-- Records provided follows --
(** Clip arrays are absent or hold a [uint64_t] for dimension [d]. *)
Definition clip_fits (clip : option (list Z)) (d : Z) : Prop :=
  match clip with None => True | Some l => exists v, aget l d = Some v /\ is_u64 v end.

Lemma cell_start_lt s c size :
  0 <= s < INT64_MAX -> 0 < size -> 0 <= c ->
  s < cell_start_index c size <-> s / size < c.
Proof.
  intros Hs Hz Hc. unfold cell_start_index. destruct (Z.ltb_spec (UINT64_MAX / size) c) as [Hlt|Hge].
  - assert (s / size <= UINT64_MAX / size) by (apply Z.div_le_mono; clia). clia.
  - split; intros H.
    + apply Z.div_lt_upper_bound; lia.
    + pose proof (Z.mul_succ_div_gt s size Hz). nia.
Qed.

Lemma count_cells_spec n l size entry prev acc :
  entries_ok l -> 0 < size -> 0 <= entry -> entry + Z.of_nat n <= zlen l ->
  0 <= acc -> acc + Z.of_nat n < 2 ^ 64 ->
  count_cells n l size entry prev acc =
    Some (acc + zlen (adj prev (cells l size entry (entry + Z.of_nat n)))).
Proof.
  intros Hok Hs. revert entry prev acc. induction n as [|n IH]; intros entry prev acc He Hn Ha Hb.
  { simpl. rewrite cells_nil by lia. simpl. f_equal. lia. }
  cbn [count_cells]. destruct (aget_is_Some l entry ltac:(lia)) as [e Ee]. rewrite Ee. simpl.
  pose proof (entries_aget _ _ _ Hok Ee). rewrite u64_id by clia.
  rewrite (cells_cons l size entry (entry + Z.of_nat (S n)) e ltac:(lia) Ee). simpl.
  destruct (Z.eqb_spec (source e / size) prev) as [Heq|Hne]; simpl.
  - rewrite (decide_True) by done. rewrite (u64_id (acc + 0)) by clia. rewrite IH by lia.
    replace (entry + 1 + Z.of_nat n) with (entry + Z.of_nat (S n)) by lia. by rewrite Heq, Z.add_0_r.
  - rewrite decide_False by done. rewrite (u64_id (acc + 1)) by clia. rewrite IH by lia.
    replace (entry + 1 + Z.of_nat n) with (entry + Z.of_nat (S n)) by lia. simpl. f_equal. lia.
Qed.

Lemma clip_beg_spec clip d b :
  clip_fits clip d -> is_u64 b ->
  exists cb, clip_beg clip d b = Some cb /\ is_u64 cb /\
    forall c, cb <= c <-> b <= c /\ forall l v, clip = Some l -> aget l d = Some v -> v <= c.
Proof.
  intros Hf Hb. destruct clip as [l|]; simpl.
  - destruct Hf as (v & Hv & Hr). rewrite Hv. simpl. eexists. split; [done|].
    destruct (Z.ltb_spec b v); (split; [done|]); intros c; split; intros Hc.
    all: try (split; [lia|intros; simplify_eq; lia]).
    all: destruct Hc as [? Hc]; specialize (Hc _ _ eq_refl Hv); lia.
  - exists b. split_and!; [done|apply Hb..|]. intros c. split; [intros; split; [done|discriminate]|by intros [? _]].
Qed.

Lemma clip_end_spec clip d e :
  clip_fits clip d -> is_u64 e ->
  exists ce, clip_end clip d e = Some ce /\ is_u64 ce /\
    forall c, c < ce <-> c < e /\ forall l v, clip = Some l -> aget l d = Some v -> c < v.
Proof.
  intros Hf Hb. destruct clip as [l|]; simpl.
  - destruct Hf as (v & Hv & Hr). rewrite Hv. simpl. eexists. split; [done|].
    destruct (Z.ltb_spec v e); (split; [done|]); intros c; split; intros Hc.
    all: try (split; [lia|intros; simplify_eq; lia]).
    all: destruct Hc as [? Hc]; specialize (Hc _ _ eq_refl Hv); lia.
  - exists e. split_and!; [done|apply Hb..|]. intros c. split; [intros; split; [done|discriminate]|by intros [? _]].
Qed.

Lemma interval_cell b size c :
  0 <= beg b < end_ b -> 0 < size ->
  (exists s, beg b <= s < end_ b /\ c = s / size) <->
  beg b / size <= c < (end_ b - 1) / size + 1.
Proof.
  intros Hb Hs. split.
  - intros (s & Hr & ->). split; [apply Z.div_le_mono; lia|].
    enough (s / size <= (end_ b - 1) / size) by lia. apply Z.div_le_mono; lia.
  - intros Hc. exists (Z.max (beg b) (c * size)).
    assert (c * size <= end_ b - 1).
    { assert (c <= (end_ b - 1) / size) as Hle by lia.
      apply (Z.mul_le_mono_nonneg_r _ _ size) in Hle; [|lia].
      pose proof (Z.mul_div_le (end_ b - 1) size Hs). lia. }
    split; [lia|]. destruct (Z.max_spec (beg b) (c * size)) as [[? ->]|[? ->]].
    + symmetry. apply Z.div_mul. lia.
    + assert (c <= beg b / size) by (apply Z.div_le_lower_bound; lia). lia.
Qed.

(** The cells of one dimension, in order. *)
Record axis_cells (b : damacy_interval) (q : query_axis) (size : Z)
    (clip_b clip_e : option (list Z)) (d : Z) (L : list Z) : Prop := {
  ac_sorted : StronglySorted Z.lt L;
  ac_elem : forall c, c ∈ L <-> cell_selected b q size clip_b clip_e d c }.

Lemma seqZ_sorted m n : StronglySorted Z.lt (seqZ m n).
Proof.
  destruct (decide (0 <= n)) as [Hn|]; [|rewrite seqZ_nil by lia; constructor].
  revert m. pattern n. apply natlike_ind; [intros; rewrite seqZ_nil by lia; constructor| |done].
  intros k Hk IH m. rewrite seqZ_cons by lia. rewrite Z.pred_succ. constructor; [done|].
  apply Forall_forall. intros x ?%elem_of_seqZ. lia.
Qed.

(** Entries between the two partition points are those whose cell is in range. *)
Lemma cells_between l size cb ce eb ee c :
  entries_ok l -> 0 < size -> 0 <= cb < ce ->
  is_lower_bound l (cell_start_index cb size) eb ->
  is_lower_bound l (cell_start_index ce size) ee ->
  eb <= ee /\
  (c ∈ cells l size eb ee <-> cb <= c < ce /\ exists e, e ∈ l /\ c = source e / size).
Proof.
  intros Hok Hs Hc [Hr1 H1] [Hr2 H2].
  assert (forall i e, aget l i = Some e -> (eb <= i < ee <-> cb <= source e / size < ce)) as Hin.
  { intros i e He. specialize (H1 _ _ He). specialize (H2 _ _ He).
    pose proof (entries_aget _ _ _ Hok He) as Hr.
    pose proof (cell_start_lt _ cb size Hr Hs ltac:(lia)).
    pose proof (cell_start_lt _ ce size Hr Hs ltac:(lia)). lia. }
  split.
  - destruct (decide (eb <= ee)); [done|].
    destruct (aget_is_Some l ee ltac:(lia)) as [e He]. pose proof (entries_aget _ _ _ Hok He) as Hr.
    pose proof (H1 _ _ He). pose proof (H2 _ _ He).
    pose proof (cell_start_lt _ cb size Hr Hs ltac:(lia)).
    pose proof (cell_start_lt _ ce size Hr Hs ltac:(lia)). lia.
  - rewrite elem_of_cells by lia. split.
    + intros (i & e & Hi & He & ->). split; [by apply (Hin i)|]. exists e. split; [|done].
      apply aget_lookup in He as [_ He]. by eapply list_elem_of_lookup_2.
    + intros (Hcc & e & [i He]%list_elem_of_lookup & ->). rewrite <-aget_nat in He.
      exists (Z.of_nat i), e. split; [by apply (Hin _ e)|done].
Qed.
-- Records provided concluded --
-- Records provided follows --
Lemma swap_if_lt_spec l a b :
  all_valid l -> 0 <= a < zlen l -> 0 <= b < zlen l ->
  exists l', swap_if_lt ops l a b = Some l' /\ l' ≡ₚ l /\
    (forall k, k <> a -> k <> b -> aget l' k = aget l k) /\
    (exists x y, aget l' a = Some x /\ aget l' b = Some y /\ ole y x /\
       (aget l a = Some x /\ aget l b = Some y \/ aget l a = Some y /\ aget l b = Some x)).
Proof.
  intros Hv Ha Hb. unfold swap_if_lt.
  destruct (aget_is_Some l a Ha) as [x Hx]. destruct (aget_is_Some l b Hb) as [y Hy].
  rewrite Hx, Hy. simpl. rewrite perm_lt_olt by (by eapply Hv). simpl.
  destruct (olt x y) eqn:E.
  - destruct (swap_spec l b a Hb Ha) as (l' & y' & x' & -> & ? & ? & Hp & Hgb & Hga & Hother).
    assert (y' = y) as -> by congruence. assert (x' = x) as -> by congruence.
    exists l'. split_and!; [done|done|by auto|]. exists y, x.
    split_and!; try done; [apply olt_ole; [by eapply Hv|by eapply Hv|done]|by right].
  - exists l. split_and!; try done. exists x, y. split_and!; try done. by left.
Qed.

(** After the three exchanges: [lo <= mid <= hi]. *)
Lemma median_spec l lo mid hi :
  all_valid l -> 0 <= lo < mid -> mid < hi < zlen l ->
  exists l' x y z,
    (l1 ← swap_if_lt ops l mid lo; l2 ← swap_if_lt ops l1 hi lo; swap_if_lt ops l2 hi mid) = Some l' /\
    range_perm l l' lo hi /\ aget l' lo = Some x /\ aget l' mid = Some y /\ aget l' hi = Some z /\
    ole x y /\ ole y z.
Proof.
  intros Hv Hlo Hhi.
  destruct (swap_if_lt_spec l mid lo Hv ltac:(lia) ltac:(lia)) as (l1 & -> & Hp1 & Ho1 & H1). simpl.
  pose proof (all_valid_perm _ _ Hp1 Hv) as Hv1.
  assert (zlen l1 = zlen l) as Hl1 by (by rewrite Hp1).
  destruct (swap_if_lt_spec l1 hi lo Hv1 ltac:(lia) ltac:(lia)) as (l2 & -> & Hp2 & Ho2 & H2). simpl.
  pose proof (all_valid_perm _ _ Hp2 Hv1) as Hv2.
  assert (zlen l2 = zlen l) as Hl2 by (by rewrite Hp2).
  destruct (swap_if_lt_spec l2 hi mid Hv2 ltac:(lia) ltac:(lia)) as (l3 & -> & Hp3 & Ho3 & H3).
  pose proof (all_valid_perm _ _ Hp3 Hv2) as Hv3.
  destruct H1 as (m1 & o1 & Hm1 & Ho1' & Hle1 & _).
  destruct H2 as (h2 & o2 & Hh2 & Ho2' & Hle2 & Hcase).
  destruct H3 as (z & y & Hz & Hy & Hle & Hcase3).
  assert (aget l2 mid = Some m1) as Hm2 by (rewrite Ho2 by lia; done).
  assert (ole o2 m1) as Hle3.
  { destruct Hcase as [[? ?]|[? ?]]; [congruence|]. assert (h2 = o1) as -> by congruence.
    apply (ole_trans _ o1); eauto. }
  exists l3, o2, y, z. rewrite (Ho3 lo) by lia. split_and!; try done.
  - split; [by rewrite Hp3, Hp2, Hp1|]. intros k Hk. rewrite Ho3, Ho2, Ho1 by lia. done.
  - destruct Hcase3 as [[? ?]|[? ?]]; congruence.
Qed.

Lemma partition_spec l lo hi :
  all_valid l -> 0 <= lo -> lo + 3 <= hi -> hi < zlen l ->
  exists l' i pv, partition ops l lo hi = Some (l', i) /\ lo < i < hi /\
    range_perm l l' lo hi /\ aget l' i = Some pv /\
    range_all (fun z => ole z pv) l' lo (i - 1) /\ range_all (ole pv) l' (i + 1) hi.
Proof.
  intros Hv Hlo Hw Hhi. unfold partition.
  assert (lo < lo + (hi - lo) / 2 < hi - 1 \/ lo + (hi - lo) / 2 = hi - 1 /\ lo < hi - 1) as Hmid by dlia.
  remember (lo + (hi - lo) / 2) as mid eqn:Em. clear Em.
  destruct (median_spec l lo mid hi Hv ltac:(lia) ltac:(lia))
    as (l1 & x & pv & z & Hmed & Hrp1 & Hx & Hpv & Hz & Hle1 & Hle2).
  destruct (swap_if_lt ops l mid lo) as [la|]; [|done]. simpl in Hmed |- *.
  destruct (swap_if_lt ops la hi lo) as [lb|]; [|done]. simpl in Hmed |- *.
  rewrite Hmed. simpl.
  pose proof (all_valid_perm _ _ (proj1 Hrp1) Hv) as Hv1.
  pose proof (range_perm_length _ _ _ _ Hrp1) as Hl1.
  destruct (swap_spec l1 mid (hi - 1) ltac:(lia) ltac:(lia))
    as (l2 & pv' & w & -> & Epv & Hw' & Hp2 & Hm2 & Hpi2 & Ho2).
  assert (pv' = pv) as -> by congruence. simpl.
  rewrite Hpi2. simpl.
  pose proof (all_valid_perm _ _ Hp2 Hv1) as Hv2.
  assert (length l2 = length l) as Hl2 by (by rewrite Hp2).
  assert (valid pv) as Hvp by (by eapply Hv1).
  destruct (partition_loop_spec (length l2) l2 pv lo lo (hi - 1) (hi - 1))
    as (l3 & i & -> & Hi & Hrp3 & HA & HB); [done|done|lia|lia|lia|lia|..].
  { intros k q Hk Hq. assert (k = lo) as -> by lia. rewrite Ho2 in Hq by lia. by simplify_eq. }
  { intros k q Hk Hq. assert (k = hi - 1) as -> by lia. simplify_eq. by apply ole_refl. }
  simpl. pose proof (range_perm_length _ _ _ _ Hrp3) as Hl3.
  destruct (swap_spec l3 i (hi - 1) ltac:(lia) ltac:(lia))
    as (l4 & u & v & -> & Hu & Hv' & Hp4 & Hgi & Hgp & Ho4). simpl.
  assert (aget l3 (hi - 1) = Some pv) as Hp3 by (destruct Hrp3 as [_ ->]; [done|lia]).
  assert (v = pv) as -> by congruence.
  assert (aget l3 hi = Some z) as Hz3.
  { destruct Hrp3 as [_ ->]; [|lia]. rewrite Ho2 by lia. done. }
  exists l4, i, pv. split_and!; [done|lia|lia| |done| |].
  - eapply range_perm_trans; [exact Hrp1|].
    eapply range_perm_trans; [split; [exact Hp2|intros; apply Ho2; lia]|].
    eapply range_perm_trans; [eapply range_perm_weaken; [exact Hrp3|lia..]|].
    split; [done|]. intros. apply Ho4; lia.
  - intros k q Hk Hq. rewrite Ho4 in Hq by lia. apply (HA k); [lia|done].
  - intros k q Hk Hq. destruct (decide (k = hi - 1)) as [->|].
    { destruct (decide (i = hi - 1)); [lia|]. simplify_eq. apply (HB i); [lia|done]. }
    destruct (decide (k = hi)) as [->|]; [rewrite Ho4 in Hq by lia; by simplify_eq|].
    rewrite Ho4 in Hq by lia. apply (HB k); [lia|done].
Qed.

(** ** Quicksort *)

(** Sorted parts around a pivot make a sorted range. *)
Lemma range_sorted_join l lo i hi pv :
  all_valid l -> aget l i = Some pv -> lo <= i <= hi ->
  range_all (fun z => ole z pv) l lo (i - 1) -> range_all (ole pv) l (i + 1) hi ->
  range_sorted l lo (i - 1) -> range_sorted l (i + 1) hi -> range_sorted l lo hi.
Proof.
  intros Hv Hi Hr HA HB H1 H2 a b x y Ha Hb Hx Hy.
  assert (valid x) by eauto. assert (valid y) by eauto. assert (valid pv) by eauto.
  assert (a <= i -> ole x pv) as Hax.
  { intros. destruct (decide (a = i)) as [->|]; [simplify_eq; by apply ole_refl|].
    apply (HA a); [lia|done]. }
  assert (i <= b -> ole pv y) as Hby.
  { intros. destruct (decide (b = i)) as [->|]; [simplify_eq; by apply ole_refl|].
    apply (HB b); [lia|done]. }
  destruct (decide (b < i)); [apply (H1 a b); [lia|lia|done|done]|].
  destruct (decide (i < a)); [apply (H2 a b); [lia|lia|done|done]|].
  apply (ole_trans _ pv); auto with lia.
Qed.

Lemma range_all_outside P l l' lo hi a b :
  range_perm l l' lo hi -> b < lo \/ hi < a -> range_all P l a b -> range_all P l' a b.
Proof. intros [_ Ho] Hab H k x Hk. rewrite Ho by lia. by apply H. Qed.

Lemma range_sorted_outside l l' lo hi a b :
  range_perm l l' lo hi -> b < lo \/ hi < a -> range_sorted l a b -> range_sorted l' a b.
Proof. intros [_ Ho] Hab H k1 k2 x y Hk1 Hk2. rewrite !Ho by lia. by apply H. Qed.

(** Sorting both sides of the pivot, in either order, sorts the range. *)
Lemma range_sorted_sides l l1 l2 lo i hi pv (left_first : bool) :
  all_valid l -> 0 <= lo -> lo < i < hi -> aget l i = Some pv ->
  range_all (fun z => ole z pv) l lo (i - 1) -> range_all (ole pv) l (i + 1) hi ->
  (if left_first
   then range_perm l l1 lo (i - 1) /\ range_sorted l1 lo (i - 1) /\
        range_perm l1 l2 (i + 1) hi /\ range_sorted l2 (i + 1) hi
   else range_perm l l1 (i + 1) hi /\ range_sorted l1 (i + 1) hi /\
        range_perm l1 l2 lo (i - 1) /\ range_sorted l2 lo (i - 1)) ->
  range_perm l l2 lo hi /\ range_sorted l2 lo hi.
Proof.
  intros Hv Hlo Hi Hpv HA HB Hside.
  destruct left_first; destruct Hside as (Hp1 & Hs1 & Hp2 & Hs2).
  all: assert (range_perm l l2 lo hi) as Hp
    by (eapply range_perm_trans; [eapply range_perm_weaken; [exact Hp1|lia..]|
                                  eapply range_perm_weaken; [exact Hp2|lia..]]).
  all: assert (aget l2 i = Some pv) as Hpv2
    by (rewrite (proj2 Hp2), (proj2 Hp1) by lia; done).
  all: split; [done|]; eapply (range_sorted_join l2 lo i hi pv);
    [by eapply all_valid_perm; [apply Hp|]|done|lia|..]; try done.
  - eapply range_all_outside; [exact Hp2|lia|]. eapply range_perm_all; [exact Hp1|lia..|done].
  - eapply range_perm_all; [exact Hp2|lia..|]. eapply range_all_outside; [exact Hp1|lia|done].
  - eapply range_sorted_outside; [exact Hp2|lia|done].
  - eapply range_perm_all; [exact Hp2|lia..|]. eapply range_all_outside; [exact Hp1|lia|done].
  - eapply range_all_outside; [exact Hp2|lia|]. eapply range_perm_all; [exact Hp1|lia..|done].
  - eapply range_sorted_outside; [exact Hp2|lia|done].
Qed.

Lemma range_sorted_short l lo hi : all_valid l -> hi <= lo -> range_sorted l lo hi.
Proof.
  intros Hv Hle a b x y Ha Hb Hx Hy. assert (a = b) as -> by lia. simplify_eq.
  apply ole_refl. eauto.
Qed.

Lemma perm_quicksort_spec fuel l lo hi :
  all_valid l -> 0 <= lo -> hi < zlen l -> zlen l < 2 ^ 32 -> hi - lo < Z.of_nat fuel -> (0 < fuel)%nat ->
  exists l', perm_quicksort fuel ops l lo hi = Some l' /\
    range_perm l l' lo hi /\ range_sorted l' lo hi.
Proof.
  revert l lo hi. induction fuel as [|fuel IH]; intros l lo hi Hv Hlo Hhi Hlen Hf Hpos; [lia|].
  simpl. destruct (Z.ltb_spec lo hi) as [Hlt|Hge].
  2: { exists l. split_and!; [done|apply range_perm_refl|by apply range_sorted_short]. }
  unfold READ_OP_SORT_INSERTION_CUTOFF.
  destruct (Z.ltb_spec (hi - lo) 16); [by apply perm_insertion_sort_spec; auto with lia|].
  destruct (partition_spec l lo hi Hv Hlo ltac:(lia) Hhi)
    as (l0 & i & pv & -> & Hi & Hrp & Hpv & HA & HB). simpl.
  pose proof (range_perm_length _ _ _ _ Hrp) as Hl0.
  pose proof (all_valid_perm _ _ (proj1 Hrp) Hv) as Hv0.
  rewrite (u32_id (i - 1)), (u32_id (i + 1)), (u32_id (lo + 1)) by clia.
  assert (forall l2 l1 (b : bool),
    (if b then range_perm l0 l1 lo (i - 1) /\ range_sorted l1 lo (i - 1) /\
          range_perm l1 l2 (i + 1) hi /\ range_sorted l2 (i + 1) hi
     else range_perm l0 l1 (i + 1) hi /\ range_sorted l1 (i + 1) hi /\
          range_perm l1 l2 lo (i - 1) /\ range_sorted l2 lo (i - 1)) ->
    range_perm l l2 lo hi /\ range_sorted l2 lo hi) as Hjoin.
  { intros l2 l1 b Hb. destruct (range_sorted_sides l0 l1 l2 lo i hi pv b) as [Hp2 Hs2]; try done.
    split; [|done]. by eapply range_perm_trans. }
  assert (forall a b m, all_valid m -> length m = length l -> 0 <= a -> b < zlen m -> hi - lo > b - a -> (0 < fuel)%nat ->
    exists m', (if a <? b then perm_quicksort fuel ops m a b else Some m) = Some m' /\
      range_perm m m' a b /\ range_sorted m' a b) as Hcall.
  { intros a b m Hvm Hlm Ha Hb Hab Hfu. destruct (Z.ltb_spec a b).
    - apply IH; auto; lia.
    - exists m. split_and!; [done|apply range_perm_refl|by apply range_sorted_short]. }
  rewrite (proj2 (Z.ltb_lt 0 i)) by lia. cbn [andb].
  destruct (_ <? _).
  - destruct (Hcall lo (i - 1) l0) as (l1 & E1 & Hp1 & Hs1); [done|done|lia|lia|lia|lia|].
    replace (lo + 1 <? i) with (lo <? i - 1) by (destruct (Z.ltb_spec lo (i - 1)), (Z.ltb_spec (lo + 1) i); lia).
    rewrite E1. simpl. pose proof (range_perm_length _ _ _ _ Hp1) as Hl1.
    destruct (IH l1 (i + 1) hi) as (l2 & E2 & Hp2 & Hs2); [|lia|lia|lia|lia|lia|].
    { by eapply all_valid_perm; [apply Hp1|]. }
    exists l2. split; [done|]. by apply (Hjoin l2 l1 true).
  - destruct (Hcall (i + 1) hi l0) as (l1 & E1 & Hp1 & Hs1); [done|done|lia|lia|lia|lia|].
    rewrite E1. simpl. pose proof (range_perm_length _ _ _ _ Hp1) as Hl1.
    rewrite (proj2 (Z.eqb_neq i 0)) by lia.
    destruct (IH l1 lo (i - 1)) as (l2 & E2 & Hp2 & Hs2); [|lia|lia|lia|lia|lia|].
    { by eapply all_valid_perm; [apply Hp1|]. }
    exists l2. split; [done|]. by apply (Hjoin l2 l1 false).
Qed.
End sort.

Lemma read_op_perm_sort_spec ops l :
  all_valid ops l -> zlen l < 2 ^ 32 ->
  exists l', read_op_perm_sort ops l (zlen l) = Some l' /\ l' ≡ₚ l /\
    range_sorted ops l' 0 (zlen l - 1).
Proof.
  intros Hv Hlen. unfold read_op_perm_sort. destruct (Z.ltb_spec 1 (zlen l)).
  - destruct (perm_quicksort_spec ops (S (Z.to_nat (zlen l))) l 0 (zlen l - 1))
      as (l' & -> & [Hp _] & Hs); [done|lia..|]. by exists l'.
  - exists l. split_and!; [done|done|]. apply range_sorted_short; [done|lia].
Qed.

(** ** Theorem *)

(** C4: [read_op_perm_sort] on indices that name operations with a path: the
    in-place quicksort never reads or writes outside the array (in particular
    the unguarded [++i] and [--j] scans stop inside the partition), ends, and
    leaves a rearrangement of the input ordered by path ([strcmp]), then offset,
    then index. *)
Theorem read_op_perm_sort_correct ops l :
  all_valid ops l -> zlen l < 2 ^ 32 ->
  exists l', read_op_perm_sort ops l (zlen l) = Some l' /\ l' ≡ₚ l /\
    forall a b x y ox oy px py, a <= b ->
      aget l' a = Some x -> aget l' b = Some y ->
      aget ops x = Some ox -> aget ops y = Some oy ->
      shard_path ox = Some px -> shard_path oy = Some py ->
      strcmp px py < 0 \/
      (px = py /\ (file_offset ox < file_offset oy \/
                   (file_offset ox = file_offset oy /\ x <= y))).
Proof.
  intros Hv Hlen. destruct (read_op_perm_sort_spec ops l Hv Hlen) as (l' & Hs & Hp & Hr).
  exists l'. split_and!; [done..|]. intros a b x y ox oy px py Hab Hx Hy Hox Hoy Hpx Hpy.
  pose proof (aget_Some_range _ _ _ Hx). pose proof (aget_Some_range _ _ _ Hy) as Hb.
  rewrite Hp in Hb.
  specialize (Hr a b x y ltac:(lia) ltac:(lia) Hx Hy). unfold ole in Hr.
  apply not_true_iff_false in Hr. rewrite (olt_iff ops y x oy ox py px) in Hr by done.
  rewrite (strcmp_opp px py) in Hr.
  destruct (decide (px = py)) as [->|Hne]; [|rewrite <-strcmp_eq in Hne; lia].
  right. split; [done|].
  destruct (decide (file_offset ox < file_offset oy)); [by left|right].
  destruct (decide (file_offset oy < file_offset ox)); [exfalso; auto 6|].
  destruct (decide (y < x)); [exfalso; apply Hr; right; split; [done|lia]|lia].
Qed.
-- Records provided concluded --
Task instructions:
Scan the lines above for the word "pivot" and copy every one where it occurs.

Response:
(** Sorted parts around a pivot make a sorted range. *)
(** Sorting both sides of the pivot, in either order, sorts the range. *)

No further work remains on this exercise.